EXERCISE BRIEF — Search the data for "using". Return each matching line.
-- DATA TO USE follows --
(** * Omega Gateway: a verified model of [matverse/omega_gateway.py]

    The module is embedded function by function.  Python [float] values are
    modelled by [pyfloat]: an exact rational, or one of the three non-finite
    values.  Arithmetic on the finite part is exact (rounding, overflow and the
    sign of zero are not modelled); the treatment of [nan] and of the
    infinities by comparisons and by the arithmetic operators follows IEEE 754
    as Python exposes it.  Operations that can raise in Python ([/] on a zero
    divisor, [int] of a non-finite value) return [option].

    The evaluation records stored by [OmegaValidator] are Python dictionaries,
    that is, mutable heap objects; they live in an explicit [heap] and the
    validator holds references to them. *)

From Stdlib Require Import QArith Qminmax Qround Qabs Lqa Lia ZArith List Sorted Permutation.
From stdpp Require Import gmap strings list fin_maps sorting.

Local Open Scope Z_scope.
Local Open Scope Q_scope.

(** ** Python floats *)

Module PyFloat.

Inductive pyfloat : Type :=
  | Fin (q : Q)
  | PInf
  | NInf
  | NaN.

(** [math.isfinite] *)
Definition isfinite (x : pyfloat) : bool :=
  match x with Fin _ => true | _ => false end.

Definition Qltb (a b : Q) : bool := negb (Qle_bool b a).

(** [x < y] *)
Definition flt (x y : pyfloat) : bool :=
  match x, y with
  | NaN, _ | _, NaN => false
  | Fin a, Fin b => Qltb a b
  | NInf, NInf => false
  | NInf, _ => true
  | _, NInf => false
  | PInf, _ => false
  | Fin _, PInf => true
  end.

(** [x <= y] *)
Definition fle (x y : pyfloat) : bool :=
  match x, y with
  | NaN, _ | _, NaN => false
  | Fin a, Fin b => Qle_bool a b
  | NInf, _ => true
  | _, PInf => true
  | _, NInf => false
  | PInf, _ => false
  end.

(** [x > y] and [x >= y] *)
Definition fgt (x y : pyfloat) : bool := flt y x.
Definition fge (x y : pyfloat) : bool := fle y x.

Definition fneg (x : pyfloat) : pyfloat :=
  match x with
  | Fin a => Fin (- a)
  | PInf => NInf
  | NInf => PInf
  | NaN => NaN
  end.

(** [x + y] *)
Definition fadd (x y : pyfloat) : pyfloat :=
  match x, y with
  | NaN, _ | _, NaN => NaN
  | Fin a, Fin b => Fin (a + b)
  | PInf, NInf | NInf, PInf => NaN
  | PInf, _ | _, PInf => PInf
  | NInf, _ | _, NInf => NInf
  end.
(** The buffer [pre ++ rest] is written from [pre] on. *)
Lemma write_at_app pre rest src :
  (length src <= length rest)%nat ->
  write_at (pre ++ rest) (length pre) src = Ret ((pre ++ src) ++ drop (length src) rest).
Proof.
  intros H. rewrite write_at_ok by (rewrite length_app; lia).
  rewrite take_app_length, <- drop_drop, drop_app_length. by rewrite <- app_assoc.
Qed.

(** Reading back the two characters printed for a byte. *)
Lemma stoul16_hex_byte b : is_byte b -> stoul16 (hex_byte b) = Ret b.
Proof.
  intros Hb.
  apply (forall_bytes (fun b => match stoul16 (hex_byte b) with
    | Ret v => v =? b | _ => false end)) in Hb; [|vm_compute; reflexivity].
  destruct (stoul16 (hex_byte b)) as [v| |]; [|done|done]. by apply Z.eqb_eq in Hb as ->.
Qed.

(** ** Bits *)

Lemma testbit_high k r i : 0 <= r < 2 ^ k -> k <= i -> Z.testbit r i = false.
Proof.
  intros Hr Hi. destruct (Z.lt_ge_cases k 0).
  { rewrite Z.pow_neg_r in Hr by lia. lia. }
  rewrite <- (Z.mod_small r (2 ^ k)) by lia. by apply Z.mod_pow2_bits_high.
Qed.

(** Writing [r] into the low [k] bits that a shift left free. *)
Lemma lor_disjoint a r k : 0 <= k -> 0 <= r < 2 ^ k -> Z.lor (a * 2 ^ k) r = a * 2 ^ k + r.
Proof.
  intros Hk Hr. symmetry. apply Z.add_nocarry_lor, Z.bits_inj_0. intros i.
  rewrite Z.land_spec. destruct (Z.lt_ge_cases i k).
  - by rewrite Z.mul_pow2_bits_low.
  - by rewrite (testbit_high k r), andb_false_r.
Qed.

(** Lists taken two elements at a time. *)
Lemma pair_ind {A} (P : list A -> Prop) :
  P [] -> (forall a, P [a]) -> (forall a b l, P l -> P (a :: b :: l)) -> forall l, P l.
Proof.
  intros H0 H1 H2. fix F 1. intros [|a [|b l]]; [done|done|]. apply H2, F.
Qed.
Lemma has_0x_text cs : hex_text cs -> has_0x cs = false.
Proof.
  intros H. destruct cs as [|a [|b cs]]; [done..|]. apply Forall_cons in H as [_ H].
  apply Forall_cons in H as [[v Hv] _]. cbn. destruct (Z.eqb_spec b 120) as [->|]; [done|].
  by rewrite andb_false_r.
Qed.

Lemma text_bytes_ok cs : hex_text cs -> bytes_ok (text_bytes cs).
Proof.
  induction cs as [|a|a b cs IH] using pair_ind; intros H; [constructor|constructor|].
  apply Forall_cons in H as [[va Ha] H]. apply Forall_cons in H as [[vb Hb] H].
  cbn. rewrite Ha, Hb. cbn. apply hex_value_range in Ha, Hb.
  constructor; [unfold is_byte; lia|auto].
Qed.

Lemma hex_prefix_value_mono cs acc : hex_text cs -> 0 <= acc -> acc <= hex_prefix_value cs acc.
Proof.
  intros H. revert acc. induction H as [|c cs [v Hv] _ IH]; intros acc Ha; [done|].
  cbn. rewrite Hv. apply hex_value_range in Hv. specialize (IH (16 * acc + v)). lia.
Qed.

(** ** The conversion loops *)

Lemma shl_ok T x k :
  0 <= x -> 0 <= k < cint_width T -> x * 2 ^ k < 2 ^ cint_bits T -> shl T x k = Ret (x * 2 ^ k).
Proof.
  intros Hx Hk Hlt. assert (0 <= x * 2 ^ k) by (apply Z.mul_nonneg_nonneg; lia).
  destruct T; cbn [cint_width cint_bits shl] in *.
  - destruct (Z.ltb_spec x 0); [lia|]. destruct (Z.leb_spec 64 k); [lia|].
    destruct (Z.leb_spec (2 ^ 64) (x * 2 ^ k)); [lia|]. cbn. rewrite swrap_small by lia. done.
  - destruct (Z.leb_spec 64 k); [lia|]. by rewrite uwrap_small by lia.
  - destruct (Z.leb_spec 128 k); [lia|]. by rewrite uwrap_small by lia.
Qed.

Lemma cint_bits_pos T : 63 <= cint_bits T <= cint_width T.
Proof. destruct T; cbn; lia. Qed.

(** The accumulator after one round, big-endian and little-endian. *)
Lemma be_round T r byte :
  0 <= r -> is_byte byte -> 256 * r + byte < 2 ^ cint_bits T ->
  shl T r 8 = Ret (256 * r) /\ Z.lor (256 * r) byte = 256 * r + byte.
Proof.
  intros Hr Hb Hlt. pose proof (cint_bits_pos T). unfold is_byte in Hb.
  rewrite shl_ok, Z.mul_comm by (change (2 ^ 8) with 256; lia). split; [done|].
  rewrite (Z.mul_comm 256). apply (lor_disjoint r byte 8); lia.
Qed.

Lemma le_round T r byte o :
  0 <= r < 2 ^ o -> is_byte byte -> 0 <= o -> o + 8 <= cint_width T ->
  byte * 2 ^ o < 2 ^ cint_bits T ->
  shl T byte o = Ret (byte * 2 ^ o) /\ Z.lor (byte * 2 ^ o) r = r + 2 ^ o * byte.
Proof.
  intros Hr Hb Ho Hw Hlt. unfold is_byte in Hb.
  rewrite shl_ok by lia. split; [done|]. rewrite lor_disjoint; lia.
Qed.

Lemma fromHex_loop_be T cs o r :
  hex_text cs -> Nat.Even (length cs) -> 0 <= r -> hex_prefix_value cs r < 2 ^ cint_bits T ->
  fromHex_loop T true cs o r = Ret (hex_prefix_value cs r).
Proof.
  revert r. induction cs as [|a|a b cs IH] using pair_ind; intros r H He Hr Hlt; [done| |].
  { destruct He as [k Hk]. cbn in Hk. lia. }
  apply Forall_cons in H as [[va Ha] H]. apply Forall_cons in H as [[vb Hb] H].
  cbn [hex_prefix_value fromHex_loop] in *. rewrite Ha, Hb in *.
  erewrite fromHexByte_value by done. apply hex_value_range in Ha, Hb.
  replace (16 * (16 * r + va) + vb) with (256 * r + (16 * va + vb)) in * by ring.
  pose proof (hex_prefix_value_mono cs (256 * r + (16 * va + vb)) H).
  destruct (be_round T r (16 * va + vb)) as [-> Hl]; [lia|unfold is_byte; lia|lia|].
  ostep. rewrite Hl. apply IH; [done| |lia|done].
  destruct He as [k Hk]. exists (k - 1)%nat. cbn in Hk. lia.
Qed.

Lemma fromHex_loop_be_odd T cs o r :
  hex_text cs -> Nat.Odd (length cs) -> 0 <= r -> 16 * hex_prefix_value cs r < 2 ^ cint_bits T ->
  fromHex_loop T true cs o r = Ret (16 * hex_prefix_value cs r).
Proof.
  revert r. induction cs as [|a|a b cs IH] using pair_ind; intros r H He Hr Hlt.
  { destruct He as [k Hk]. cbn in Hk. lia. }
  { apply Forall_cons in H as [[va Ha] H]. cbn in *. rewrite Ha in *.
    erewrite fromHexByte_nul by done. apply hex_value_range in Ha.
    destruct (be_round T r (16 * va)) as [-> Hl]; [lia|unfold is_byte; lia|lia|].
    ostep. rewrite Hl. f_equal. lia. }
  apply Forall_cons in H as [[va Ha] H]. apply Forall_cons in H as [[vb Hb] H].
  cbn [hex_prefix_value fromHex_loop] in *. rewrite Ha, Hb in *.
  erewrite fromHexByte_value by done. apply hex_value_range in Ha, Hb.
  replace (16 * (16 * r + va) + vb) with (256 * r + (16 * va + vb)) in * by ring.
  pose proof (hex_prefix_value_mono cs (256 * r + (16 * va + vb)) H).
  destruct (be_round T r (16 * va + vb)) as [-> Hl]; [lia|unfold is_byte; lia|lia|].
  ostep. rewrite Hl. apply IH; [done| |lia|done].
  destruct He as [k Hk]. exists (k - 1)%nat. cbn in Hk. lia.
Qed.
-- DATA TO USE concluded --
RESULT OF THE EXERCISE —
  induction cs as [|a|a b cs IH] using pair_ind; intros H; [constructor|constructor|].
  revert r. induction cs as [|a|a b cs IH] using pair_ind; intros r H He Hr Hlt; [done| |].
  revert r. induction cs as [|a|a b cs IH] using pair_ind; intros r H He Hr Hlt.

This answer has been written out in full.